- [Assignment] Scan the material below and count each line with the string "Some". Reply with the count alone.

- [Excerpted records]
*****

(* ===== verification/Binlog.v ===== *)
(** * The binlog writer (src/pika_binlog.cc, include/pika_binlog.h)

    A binlog is a sequence of files [<prefix>0], [<prefix>1], ... of 64 KB
    blocks.  An item is stored as one or more physical records, each with an
    8-byte header (length, time, type) and none crossing a block; a tail of
    fewer than 8 bytes of a block is zero padding.  The producer position
    (file number, offset, logic id, term) is kept in [Version] and saved in a
    memory-mapped manifest.

    The operations run in the monad [M (FS * Binlog)]: [None] is the abortion
    of the process.  C++ integer widths are explicit ([u32], [u64], [s32]). *)

From S2P Require Import Prelude Define Env.
From stdpp Require Import base list strings pretty gmap.
From Stdlib Require Import ZArith Lia Init.Byte.
#[local] Open Scope string_scope.
#[local] Open Scope list_scope.
#[local] Open Scope Z_scope.

(** ** Data *)

Record Version := mkVersion {
  v_pro_num : Z; v_pro_offset : Z; v_logic_id : Z; v_term : Z }.

Record Binlog := mkBinlog {
  opened_ : bool; version_ : Version;
  queue_ : option string;          (* the open writable file *)
  versionfile_ : string;           (* the manifest *)
  pro_num_ : Z; block_offset_ : Z;
  filename_ : string; file_size_ : Z; binlog_io_error_ : bool }.

Definition set_opened (x : bool) (b : Binlog) : Binlog :=
  mkBinlog x (version_ b) (queue_ b) (versionfile_ b) (pro_num_ b) (block_offset_ b)
    (filename_ b) (file_size_ b) (binlog_io_error_ b).
Definition set_version (v : Version) (b : Binlog) : Binlog :=
  mkBinlog (opened_ b) v (queue_ b) (versionfile_ b) (pro_num_ b) (block_offset_ b)
    (filename_ b) (file_size_ b) (binlog_io_error_ b).
Definition set_queue (q : option string) (b : Binlog) : Binlog :=
  mkBinlog (opened_ b) (version_ b) q (versionfile_ b) (pro_num_ b) (block_offset_ b)
    (filename_ b) (file_size_ b) (binlog_io_error_ b).
Definition set_pro_num (n : Z) (b : Binlog) : Binlog :=
  mkBinlog (opened_ b) (version_ b) (queue_ b) (versionfile_ b) n (block_offset_ b)
    (filename_ b) (file_size_ b) (binlog_io_error_ b).
Definition set_block_offset (n : Z) (b : Binlog) : Binlog :=
  mkBinlog (opened_ b) (version_ b) (queue_ b) (versionfile_ b) (pro_num_ b) n
    (filename_ b) (file_size_ b) (binlog_io_error_ b).
Definition set_io_error (x : bool) (b : Binlog) : Binlog :=
  mkBinlog (opened_ b) (version_ b) (queue_ b) (versionfile_ b) (pro_num_ b)
    (block_offset_ b) (filename_ b) (file_size_ b) x.

(** ** File names *)

(** The C string in front of the first NUL. *)
Fixpoint c_str (s : string) : string :=
  match s with
  | EmptyString => EmptyString
  | String c s => if bool_decide (c = Ascii.zero) then EmptyString else String c (c_str s)
  end.

Fixpoint str_take (n : nat) (s : string) : string :=
  match n, s with
  | S n, String c s => String c (str_take n s)
  | _, _ => EmptyString
  end.

(** [snprintf] into a 256-byte buffer keeps at most 255 characters. *)
Definition NewFileName (name : string) (current : Z) : string :=
  str_take 255 (c_str name +:+ pretty current).

(** The 8 bytes of a physical record header. *)
Definition record_header (n now t : Z) : bytes :=
  [ z2b (Z.land n 0xff);
    z2b (Z.shiftr (Z.land n 0xff00) 8);
    z2b (Z.shiftr n 16);
    z2b (Z.land now 0xff);
    z2b (Z.shiftr (Z.land now 0xff00) 8);
    z2b (Z.shiftr (Z.land now 0xff0000) 16);
    z2b (Z.shiftr (Z.land now 0xff000000) 24);
    z2b t ].
Arguments record_header : simpl never.

Section Ops.
Context {FS : Type} {E : SlashEnv FS}.

Abbreviation BM := (M (FS * Binlog)).

Definition io {A} (f : FS → A * FS) : BM A :=
  λ '(fs, b), let '(a, fs') := f fs in Some (a, (fs', b)).
Definition getb : BM Binlog := λ s, Some (s.2, s).
Definition getfs : BM FS := λ s, Some (s.1, s).
Definition modb (f : Binlog → Binlog) : BM unit := λ '(fs, b), Some (tt, (fs, f b)).
Definition modfs (f : FS → FS) : BM unit := λ '(fs, b), Some (tt, (f fs, b)).

(** Calls through the pointer [queue_]; a null pointer aborts. *)
Definition with_queue {A} (f : FS → string → A * FS) : BM A :=
  let* b := getb in
  match queue_ b with
  | Some q => io (λ fs, f fs q)
  | None => abort
  end.
Definition queue_Append (d : bytes) : BM Status := with_queue (λ fs q, env_append fs q d).
Definition queue_Flush : BM Status := with_queue env_flush.
Definition queue_Filesize : BM Z := with_queue (λ fs q, (env_filesize fs q, fs)).

(** *** Version *)

Definition StableSave : BM Status :=
  let* b := getb in let* fs := getfs in
  match env_rwdata fs (versionfile_ b) with
  | None => abort
  | Some _ =>
      let m := versionfile_ b in let v := version_ b in
      modfs (λ fs, env_rwstore fs m 0 (le_bytes 4 (v_pro_num v))) ;;;
      modfs (λ fs, env_rwstore fs m 4 (le_bytes 8 (v_pro_offset v))) ;;;
      modfs (λ fs, env_rwstore fs m 12 (le_bytes 8 (v_logic_id v))) ;;;
      modfs (λ fs, env_rwstore fs m 20 (le_bytes 4 (v_term v))) ;;;
      ret OK
  end.

Definition Version_Init : BM Status :=
  let* b := getb in let* fs := getfs in
  match env_rwdata fs (versionfile_ b) with
  | Some d =>
      modb (set_version (mkVersion (le_val (slice 0 4 d)) (le_val (slice 4 8 d))
                           (le_val (slice 12 8 d)) (le_val (slice 20 4 d)))) ;;;
      ret OK
  | None => ret (Corruption "version init error")
  end.

(** *** Opening *)

Definition InitLogFile : BM unit :=
  let* filesize := queue_Filesize in
  modb (set_block_offset (filesize mod kBlockSize)) ;;;
  modb (set_opened true).

(** [new_writable profile]: [NewWritableFile(profile, &queue_)]; the pointer
    is set only on success. *)
Definition new_writable (profile : string) : BM Status :=
  let* s := io (λ fs, env_new_writable fs profile) in
  modb (set_queue (if ok s then Some profile else None)) ;;; ret s.
Definition append_writable (profile : string) (off : Z) : BM Status :=
  let* s := io (λ fs, env_append_writable fs profile off) in
  modb (set_queue (if ok s then Some profile else None)) ;;; ret s.

(** The constructor.  [Version] leaves [term_] uninitialised: [term0] is
    the value it happens to have. *)
Definition Binlog_open (binlog_path : string) (term0 : Z) : BM unit :=
  modfs (λ fs, env_create_dir fs binlog_path) ;;;
  let* b := getb in let* fs := getfs in
  let manifest := versionfile_ b in
  if negb (env_exists fs manifest) then
    let* s := new_writable (NewFileName (filename_ b) (pro_num_ b)) in
    massert (ok s) ;;;
    let* s := io (λ fs, env_new_rwfile fs manifest) in
    massert (ok s) ;;;
    modb (set_version (mkVersion 0 0 0 term0)) ;;;
    StableSave ;;;
    InitLogFile
  else
    let* s := io (λ fs, env_new_rwfile fs manifest) in
    massert (ok s) ;;;
    modb (set_version (mkVersion 0 0 0 term0)) ;;;
    Version_Init ;;;
    modb (λ b, set_pro_num (v_pro_num (version_ b)) b) ;;;
    let* b := getb in
    let* s := append_writable (NewFileName (filename_ b) (pro_num_ b))
                (v_pro_offset (version_ b)) in
    massert (ok s) ;;;
    InitLogFile.

Definition Binlog_new (fs : FS) (binlog_path : string) (file_size term0 : Z) :
    option (FS * Binlog) :=
  let b0 := mkBinlog false (mkVersion 0 0 0 term0) None (binlog_path +:+ kManifest) 0 0
              (binlog_path +:+ kBinlogPrefix) (u64 file_size) false in
  snd <$> Binlog_open binlog_path term0 (fs, b0).

(** *** Producer status *)

(** [GetProducerStatus]: file number, offset, term, logic id. *)
Definition GetProducerStatus (b : Binlog) : Status * (Z * Z * Z * Z) :=
  if negb (opened_ b) then (Busy "Binlog is not open yet", (0, 0, 0, 0))
  else (OK, (v_pro_num (version_ b), v_pro_offset (version_ b),
             v_term (version_ b), v_logic_id (version_ b))).

Definition SetTerm (t : Z) : BM unit :=
  modb (λ b, set_version (mkVersion (v_pro_num (version_ b)) (v_pro_offset (version_ b))
                            (v_logic_id (version_ b)) t) b) ;;;
  StableSave ;;; ret tt.

Definition Close : BM unit := modb (set_opened false).

(** *** Producing *)

(** Returns the status and the updated [*temp_pro_offset]. *)
Definition EmitPhysicalRecord (t : Z) (ptr : bytes) (temp_pro_offset : Z) :
    BM (Status * Z) :=
  let n := zlen ptr in
  massert (n <=? 0xffffff) ;;;
  let* b := getb in
  massert (block_offset_ b + kHeaderSize + n <=? kBlockSize) ;;;
  let* now := io env_time in
  let* s := queue_Append (record_header n now t) in
  let* s := if ok s then
              let* s := queue_Append ptr in
              if ok s then queue_Flush else ret s
            else ret s in
  modb (λ b, set_block_offset (block_offset_ b + s32 (kHeaderSize + n)) b) ;;;
  ret (s, s32 (temp_pro_offset + kHeaderSize + n)).

(** The head of the loop of [Produce]: a block tail too short for a header
    is filled with zeros. *)
Definition Produce_pad (tpo : Z) : BM (Status * Z) :=
  let* b := getb in
  let leftover := kBlockSize - block_offset_ b in
  massert (0 <=? leftover) ;;;
  if leftover <? kHeaderSize then
    if 0 <? leftover then
      let* s := queue_Append (zrep leftover x00) in
      if negb (ok s) then ret (s, tpo) else
      modb (set_block_offset 0) ;;; ret (OK, s32 (tpo + leftover))
    else modb (set_block_offset 0) ;;; ret (OK, tpo)
  else ret (OK, tpo).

*****

- [Finished exercise] 10